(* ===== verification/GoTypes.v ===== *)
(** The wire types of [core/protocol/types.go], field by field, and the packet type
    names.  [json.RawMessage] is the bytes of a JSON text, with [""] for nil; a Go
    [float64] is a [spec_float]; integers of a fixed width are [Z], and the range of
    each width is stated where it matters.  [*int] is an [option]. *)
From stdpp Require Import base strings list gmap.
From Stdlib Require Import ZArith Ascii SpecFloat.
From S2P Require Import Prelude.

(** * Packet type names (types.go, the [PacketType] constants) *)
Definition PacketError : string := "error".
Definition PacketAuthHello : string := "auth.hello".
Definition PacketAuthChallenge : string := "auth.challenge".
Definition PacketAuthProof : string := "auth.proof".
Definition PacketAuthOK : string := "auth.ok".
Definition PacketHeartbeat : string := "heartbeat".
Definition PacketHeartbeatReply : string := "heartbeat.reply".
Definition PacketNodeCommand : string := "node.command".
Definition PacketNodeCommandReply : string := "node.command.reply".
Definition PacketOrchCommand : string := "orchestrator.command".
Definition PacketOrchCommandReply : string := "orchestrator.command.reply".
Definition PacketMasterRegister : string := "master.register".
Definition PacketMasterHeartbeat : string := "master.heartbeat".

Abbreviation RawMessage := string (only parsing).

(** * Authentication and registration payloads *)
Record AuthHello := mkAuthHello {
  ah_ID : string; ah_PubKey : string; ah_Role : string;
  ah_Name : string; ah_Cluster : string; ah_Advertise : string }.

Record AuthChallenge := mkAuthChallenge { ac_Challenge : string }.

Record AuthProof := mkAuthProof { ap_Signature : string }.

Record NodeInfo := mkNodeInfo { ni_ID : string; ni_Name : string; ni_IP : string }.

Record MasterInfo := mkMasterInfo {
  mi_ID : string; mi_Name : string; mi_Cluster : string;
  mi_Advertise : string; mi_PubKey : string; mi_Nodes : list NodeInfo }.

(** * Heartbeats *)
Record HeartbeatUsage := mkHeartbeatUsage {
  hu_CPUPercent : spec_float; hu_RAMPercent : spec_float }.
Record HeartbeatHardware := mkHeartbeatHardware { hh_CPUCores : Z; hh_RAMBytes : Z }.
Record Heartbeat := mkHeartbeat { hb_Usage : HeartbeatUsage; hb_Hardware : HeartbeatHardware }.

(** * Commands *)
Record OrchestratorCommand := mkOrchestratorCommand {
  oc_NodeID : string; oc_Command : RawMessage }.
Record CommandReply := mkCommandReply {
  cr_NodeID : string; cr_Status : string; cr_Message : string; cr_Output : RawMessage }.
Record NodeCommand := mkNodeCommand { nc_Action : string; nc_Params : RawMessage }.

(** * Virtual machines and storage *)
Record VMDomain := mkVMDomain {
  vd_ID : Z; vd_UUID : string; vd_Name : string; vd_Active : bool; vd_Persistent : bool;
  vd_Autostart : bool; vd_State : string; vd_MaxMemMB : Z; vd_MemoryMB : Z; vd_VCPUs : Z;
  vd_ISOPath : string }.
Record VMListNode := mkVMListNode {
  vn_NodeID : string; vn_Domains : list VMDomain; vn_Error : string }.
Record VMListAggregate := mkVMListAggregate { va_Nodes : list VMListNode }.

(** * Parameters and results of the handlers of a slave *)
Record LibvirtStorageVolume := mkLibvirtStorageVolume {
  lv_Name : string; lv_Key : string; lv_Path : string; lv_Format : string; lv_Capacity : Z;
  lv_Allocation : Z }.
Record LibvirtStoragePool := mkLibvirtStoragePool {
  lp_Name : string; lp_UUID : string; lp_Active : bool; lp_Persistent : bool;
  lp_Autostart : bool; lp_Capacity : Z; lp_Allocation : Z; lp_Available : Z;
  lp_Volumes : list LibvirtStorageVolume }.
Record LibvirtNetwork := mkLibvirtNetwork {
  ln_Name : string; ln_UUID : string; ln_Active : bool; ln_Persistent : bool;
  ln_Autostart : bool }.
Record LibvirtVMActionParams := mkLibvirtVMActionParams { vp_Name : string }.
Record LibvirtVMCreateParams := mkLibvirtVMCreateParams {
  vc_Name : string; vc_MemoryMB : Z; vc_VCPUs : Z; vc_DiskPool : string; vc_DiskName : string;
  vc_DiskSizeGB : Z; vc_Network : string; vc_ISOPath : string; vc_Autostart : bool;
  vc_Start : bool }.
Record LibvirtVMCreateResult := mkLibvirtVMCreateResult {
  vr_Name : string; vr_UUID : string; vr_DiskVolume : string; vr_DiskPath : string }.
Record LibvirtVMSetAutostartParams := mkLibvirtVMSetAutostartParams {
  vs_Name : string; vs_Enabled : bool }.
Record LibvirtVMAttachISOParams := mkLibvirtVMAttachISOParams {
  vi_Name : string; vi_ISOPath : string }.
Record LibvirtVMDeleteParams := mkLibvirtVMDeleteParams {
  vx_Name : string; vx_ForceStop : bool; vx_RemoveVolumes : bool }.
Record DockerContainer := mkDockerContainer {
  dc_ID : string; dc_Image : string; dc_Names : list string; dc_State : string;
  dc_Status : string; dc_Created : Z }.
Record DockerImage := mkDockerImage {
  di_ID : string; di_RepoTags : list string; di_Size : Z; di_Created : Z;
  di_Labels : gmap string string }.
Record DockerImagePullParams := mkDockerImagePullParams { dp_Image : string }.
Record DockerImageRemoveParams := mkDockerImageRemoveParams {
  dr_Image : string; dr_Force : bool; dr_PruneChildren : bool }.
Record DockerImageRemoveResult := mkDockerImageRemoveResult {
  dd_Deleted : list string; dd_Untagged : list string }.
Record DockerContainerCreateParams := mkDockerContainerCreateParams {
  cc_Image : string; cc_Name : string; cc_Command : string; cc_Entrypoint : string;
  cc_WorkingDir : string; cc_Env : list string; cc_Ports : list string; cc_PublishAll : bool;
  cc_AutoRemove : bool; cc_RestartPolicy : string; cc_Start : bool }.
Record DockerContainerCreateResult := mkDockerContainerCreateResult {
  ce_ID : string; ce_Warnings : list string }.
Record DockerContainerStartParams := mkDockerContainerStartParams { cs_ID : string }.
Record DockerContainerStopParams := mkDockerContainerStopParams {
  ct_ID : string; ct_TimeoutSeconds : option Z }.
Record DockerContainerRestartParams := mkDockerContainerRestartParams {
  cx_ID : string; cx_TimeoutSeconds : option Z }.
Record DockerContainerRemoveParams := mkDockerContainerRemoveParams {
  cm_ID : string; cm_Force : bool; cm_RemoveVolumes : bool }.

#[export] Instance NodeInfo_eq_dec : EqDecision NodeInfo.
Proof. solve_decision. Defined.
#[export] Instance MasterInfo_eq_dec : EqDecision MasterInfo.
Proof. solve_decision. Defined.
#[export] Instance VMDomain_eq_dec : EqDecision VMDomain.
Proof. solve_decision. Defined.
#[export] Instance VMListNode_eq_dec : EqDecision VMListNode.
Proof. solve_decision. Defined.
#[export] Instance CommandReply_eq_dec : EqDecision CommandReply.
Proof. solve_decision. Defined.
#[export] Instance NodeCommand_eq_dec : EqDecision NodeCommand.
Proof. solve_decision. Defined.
· · · ·
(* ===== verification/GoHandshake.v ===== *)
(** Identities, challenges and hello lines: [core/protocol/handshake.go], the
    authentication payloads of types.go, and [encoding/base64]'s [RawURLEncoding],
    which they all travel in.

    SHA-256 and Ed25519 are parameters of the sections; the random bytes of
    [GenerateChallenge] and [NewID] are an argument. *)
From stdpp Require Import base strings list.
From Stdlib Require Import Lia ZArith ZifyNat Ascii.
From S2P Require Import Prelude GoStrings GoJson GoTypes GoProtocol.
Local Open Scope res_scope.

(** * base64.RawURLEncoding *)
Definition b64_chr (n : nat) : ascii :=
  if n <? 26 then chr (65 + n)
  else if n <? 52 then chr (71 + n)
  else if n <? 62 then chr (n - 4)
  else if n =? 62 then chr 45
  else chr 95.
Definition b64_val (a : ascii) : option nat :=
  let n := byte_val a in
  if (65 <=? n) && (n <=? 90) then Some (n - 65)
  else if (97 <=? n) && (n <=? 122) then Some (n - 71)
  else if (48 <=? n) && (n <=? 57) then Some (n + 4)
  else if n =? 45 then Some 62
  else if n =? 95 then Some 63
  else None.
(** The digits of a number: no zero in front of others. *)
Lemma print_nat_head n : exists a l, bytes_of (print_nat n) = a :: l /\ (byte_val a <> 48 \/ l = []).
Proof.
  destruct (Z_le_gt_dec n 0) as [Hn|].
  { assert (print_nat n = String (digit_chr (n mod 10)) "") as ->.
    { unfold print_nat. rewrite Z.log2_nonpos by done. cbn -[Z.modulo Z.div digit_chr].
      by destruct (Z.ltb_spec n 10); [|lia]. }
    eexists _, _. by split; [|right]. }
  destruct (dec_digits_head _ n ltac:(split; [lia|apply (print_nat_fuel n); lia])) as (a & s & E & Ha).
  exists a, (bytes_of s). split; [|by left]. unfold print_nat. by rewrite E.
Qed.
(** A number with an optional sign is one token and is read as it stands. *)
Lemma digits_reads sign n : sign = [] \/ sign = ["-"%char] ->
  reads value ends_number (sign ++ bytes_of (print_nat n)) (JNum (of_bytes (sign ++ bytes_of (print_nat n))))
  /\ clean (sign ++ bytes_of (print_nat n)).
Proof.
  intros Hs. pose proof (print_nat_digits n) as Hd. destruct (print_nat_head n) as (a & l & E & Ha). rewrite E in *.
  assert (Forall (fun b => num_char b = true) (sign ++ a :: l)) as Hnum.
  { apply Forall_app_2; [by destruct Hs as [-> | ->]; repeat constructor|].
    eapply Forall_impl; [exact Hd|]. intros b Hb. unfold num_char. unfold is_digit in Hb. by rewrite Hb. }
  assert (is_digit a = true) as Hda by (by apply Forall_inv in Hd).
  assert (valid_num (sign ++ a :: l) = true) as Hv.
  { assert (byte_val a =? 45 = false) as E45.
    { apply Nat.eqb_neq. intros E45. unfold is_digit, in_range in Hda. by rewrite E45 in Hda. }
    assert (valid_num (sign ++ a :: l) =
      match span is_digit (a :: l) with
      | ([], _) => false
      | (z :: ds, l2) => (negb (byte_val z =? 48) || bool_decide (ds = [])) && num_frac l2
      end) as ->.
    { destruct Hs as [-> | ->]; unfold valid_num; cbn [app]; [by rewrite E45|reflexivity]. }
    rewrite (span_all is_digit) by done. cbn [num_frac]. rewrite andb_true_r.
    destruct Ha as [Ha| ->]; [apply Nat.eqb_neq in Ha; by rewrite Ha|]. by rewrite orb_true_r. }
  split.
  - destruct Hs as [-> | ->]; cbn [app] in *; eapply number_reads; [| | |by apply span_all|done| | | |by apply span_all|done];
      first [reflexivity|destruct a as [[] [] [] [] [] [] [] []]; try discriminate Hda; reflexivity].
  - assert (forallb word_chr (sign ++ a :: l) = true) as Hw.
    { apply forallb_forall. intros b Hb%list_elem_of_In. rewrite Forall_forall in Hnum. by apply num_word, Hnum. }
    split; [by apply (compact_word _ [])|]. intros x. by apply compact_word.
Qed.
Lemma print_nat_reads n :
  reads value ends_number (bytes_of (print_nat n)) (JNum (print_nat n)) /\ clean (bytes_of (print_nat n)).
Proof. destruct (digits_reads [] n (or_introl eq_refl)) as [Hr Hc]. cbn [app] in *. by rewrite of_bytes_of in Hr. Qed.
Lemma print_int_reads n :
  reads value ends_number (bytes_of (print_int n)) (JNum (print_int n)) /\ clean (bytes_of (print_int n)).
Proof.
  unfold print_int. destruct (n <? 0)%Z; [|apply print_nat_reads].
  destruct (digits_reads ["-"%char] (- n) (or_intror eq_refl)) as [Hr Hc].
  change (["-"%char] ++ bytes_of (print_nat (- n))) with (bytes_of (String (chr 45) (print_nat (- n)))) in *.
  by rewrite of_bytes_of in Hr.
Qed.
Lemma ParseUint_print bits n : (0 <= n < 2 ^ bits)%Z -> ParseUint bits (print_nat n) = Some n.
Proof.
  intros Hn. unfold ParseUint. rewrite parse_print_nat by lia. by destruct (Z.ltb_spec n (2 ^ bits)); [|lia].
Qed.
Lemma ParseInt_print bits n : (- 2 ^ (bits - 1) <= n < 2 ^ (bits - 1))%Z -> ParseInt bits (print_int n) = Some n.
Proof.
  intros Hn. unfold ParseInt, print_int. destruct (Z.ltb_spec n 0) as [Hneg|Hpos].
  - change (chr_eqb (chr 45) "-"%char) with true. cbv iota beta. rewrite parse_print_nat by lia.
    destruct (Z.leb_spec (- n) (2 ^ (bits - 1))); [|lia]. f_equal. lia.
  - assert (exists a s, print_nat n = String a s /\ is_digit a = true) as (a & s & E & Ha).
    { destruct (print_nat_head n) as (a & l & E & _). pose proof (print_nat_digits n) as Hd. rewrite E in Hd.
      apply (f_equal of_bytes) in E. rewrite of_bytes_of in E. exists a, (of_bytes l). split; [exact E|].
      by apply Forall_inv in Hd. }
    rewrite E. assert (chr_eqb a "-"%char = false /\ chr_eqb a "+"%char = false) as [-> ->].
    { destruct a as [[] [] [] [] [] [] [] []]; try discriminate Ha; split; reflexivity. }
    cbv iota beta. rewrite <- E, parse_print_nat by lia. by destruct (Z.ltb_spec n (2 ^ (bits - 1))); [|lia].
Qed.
· · · ·
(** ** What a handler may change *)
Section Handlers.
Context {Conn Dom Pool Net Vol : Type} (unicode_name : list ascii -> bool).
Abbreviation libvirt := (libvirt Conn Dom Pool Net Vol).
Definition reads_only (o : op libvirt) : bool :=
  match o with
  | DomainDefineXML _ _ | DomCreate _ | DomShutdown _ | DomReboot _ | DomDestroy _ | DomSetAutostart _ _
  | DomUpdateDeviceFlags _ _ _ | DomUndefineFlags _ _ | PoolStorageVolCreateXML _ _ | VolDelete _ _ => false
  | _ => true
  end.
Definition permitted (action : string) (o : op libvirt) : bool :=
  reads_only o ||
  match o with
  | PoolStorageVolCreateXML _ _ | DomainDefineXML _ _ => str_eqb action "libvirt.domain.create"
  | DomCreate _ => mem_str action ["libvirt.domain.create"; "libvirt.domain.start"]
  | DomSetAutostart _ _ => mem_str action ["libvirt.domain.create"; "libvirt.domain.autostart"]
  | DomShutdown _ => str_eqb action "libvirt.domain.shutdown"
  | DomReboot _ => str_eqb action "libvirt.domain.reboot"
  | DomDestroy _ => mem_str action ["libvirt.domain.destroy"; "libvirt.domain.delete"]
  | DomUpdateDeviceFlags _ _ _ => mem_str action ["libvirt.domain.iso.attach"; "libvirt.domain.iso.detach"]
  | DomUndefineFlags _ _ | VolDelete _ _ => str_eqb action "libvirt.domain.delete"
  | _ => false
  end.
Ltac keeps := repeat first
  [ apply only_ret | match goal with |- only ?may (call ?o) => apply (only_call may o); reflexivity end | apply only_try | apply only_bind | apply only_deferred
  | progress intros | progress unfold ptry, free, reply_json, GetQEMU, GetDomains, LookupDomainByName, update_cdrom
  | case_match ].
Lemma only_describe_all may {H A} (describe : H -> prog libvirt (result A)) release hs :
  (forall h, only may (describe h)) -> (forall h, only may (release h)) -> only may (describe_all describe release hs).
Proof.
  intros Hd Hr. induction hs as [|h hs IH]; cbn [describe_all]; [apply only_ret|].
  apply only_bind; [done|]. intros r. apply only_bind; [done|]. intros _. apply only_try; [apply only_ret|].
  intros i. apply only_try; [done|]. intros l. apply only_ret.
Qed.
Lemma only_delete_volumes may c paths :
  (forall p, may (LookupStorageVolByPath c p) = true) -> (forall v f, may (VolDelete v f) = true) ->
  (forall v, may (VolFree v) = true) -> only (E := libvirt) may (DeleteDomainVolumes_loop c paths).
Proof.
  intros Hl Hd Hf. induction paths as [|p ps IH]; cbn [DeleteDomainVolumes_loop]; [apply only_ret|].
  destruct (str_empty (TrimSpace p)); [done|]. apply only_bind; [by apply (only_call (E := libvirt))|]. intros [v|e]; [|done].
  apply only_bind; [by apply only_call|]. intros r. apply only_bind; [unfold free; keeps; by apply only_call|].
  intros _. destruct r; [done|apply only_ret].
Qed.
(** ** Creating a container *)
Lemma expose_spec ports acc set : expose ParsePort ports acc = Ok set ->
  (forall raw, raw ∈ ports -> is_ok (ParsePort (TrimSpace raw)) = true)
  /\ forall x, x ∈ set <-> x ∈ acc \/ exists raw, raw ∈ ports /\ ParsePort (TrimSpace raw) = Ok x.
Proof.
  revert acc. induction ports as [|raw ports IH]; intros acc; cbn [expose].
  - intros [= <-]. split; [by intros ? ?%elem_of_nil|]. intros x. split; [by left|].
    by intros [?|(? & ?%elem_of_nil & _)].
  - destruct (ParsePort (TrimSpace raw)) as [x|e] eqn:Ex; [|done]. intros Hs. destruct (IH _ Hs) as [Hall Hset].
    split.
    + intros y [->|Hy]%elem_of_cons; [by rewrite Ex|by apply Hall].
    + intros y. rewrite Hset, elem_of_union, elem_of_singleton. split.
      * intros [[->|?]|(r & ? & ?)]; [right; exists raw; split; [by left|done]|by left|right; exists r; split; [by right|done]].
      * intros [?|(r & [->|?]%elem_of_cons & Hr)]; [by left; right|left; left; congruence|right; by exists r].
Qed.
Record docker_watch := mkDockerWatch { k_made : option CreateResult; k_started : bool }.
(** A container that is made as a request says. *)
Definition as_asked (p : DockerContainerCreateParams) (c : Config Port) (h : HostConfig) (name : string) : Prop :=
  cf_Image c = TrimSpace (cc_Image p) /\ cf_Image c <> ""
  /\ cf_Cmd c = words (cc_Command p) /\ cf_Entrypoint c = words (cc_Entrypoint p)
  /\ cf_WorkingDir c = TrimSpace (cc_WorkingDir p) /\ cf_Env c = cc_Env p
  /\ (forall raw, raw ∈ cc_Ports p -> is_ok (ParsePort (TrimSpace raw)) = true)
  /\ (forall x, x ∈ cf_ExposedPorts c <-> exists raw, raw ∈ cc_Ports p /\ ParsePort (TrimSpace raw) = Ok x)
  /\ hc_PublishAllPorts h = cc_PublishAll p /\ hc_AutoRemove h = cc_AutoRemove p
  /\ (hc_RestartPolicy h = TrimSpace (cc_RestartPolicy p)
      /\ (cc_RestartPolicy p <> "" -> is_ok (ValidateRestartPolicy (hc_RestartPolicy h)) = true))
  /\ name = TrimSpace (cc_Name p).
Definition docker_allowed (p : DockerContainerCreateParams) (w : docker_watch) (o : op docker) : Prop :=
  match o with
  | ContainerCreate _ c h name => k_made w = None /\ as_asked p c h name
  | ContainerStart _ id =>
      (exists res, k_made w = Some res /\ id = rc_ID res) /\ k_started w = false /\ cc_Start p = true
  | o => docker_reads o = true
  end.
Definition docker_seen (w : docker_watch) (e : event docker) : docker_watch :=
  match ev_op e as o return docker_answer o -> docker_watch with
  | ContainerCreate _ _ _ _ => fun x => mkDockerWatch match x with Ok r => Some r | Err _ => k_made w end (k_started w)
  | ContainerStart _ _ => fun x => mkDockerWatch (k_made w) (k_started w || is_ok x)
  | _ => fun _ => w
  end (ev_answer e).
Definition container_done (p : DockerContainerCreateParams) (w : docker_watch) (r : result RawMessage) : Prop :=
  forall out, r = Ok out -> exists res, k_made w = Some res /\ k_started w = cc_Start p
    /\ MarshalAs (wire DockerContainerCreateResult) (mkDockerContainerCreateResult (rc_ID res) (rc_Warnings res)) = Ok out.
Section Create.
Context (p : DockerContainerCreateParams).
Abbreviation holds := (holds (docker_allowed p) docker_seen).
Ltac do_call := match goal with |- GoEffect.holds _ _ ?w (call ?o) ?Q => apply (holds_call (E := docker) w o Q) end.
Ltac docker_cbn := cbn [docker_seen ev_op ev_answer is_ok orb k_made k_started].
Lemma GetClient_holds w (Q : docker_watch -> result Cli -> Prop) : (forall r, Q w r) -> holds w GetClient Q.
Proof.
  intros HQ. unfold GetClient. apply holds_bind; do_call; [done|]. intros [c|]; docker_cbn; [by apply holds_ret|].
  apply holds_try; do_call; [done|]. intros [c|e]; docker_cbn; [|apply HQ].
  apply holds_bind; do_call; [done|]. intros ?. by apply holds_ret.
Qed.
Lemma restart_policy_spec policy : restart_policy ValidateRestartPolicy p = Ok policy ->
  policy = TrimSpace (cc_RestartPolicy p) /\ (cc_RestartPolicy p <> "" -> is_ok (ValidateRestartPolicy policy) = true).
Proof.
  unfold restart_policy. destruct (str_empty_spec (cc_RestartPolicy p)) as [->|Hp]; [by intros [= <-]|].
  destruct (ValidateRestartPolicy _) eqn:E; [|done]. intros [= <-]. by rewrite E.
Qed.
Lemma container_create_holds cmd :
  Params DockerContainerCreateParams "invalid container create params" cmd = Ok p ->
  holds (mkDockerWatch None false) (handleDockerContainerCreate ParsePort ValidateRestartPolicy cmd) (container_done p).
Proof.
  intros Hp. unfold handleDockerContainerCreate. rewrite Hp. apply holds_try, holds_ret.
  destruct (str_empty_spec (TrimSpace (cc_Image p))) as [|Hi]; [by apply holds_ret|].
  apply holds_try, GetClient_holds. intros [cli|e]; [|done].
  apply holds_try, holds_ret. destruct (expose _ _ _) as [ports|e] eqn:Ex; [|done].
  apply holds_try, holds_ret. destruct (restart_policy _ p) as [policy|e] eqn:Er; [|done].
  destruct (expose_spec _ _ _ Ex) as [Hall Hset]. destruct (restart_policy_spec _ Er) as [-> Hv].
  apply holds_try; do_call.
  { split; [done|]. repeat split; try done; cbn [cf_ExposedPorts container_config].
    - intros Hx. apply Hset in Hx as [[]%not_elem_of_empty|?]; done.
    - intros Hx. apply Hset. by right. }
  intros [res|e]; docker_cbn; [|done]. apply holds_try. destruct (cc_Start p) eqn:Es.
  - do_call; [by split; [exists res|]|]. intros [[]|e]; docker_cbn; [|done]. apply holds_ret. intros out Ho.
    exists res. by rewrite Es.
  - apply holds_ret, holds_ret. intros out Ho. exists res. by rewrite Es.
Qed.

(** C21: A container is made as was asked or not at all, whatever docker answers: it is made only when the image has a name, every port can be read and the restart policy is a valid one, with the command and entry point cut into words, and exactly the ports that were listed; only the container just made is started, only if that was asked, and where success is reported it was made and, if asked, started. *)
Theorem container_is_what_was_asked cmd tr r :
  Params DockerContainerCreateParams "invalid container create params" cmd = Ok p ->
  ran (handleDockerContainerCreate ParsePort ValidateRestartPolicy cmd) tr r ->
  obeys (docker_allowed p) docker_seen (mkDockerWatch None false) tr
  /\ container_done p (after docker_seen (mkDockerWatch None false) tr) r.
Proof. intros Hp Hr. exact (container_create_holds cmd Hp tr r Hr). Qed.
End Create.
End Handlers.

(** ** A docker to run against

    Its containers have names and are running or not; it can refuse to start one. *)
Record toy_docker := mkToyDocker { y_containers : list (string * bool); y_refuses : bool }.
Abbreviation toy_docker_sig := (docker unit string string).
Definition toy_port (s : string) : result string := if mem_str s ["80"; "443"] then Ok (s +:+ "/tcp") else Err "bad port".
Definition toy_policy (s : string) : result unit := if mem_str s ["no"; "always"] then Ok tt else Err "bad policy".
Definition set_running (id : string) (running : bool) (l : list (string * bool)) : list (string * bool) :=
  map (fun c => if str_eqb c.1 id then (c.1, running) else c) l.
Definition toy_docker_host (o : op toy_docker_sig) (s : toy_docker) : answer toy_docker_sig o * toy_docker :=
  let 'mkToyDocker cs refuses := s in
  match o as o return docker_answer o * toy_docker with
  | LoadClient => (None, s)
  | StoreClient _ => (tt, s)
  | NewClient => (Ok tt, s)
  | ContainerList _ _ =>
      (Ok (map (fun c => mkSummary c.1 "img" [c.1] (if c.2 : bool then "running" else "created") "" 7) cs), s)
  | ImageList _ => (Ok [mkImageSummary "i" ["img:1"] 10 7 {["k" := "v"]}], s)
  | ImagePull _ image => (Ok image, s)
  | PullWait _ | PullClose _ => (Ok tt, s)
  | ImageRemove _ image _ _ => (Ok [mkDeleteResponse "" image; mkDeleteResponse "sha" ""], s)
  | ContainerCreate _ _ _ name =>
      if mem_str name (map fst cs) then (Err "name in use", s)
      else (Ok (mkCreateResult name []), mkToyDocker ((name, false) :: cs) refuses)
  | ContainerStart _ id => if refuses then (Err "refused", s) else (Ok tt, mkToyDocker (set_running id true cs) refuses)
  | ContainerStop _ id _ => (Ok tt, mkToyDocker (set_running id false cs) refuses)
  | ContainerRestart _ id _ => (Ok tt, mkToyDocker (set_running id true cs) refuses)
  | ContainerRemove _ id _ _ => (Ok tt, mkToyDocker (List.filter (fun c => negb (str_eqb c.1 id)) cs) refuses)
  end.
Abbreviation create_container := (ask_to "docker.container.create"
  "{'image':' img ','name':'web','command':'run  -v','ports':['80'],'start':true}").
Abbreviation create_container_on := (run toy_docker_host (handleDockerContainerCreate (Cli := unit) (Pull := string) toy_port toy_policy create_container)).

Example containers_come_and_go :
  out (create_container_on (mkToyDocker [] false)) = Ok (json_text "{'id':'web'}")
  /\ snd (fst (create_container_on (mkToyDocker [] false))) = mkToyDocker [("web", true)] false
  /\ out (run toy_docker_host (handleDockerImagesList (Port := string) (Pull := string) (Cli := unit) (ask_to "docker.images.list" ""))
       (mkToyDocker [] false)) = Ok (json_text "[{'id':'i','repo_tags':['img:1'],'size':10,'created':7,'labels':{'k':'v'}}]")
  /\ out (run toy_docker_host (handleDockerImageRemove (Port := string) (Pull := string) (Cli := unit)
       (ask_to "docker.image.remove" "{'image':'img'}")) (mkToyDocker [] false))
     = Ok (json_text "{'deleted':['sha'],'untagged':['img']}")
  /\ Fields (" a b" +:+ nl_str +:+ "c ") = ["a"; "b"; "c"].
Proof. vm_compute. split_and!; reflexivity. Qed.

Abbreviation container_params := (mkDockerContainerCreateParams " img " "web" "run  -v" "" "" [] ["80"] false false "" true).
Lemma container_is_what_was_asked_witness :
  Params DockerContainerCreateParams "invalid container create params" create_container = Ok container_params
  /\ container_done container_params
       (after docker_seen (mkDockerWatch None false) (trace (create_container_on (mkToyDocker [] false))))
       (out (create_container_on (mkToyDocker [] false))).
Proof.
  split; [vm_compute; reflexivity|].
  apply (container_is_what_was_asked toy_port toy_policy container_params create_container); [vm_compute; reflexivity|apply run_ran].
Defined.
· · · ·
WORK INSTRUCTIONS: With the line holding "ContainerCreate _ _ _ name =>" as the first and the line holding "(run toy_docker_host (handleDockerImagesList" as the last, set down that range of the entries above exactly, and nothing else.

EXPECTED ANSWER:
  | ContainerCreate _ _ _ name =>
      if mem_str name (map fst cs) then (Err "name in use", s)
      else (Ok (mkCreateResult name []), mkToyDocker ((name, false) :: cs) refuses)
  | ContainerStart _ id => if refuses then (Err "refused", s) else (Ok tt, mkToyDocker (set_running id true cs) refuses)
  | ContainerStop _ id _ => (Ok tt, mkToyDocker (set_running id false cs) refuses)
  | ContainerRestart _ id _ => (Ok tt, mkToyDocker (set_running id true cs) refuses)
  | ContainerRemove _ id _ _ => (Ok tt, mkToyDocker (List.filter (fun c => negb (str_eqb c.1 id)) cs) refuses)
  end.
Abbreviation create_container := (ask_to "docker.container.create"
  "{'image':' img ','name':'web','command':'run  -v','ports':['80'],'start':true}").
Abbreviation create_container_on := (run toy_docker_host (handleDockerContainerCreate (Cli := unit) (Pull := string) toy_port toy_policy create_container)).

Example containers_come_and_go :
  out (create_container_on (mkToyDocker [] false)) = Ok (json_text "{'id':'web'}")
  /\ snd (fst (create_container_on (mkToyDocker [] false))) = mkToyDocker [("web", true)] false
  /\ out (run toy_docker_host (handleDockerImagesList (Port := string) (Pull := string) (Cli := unit) (ask_to "docker.images.list" ""))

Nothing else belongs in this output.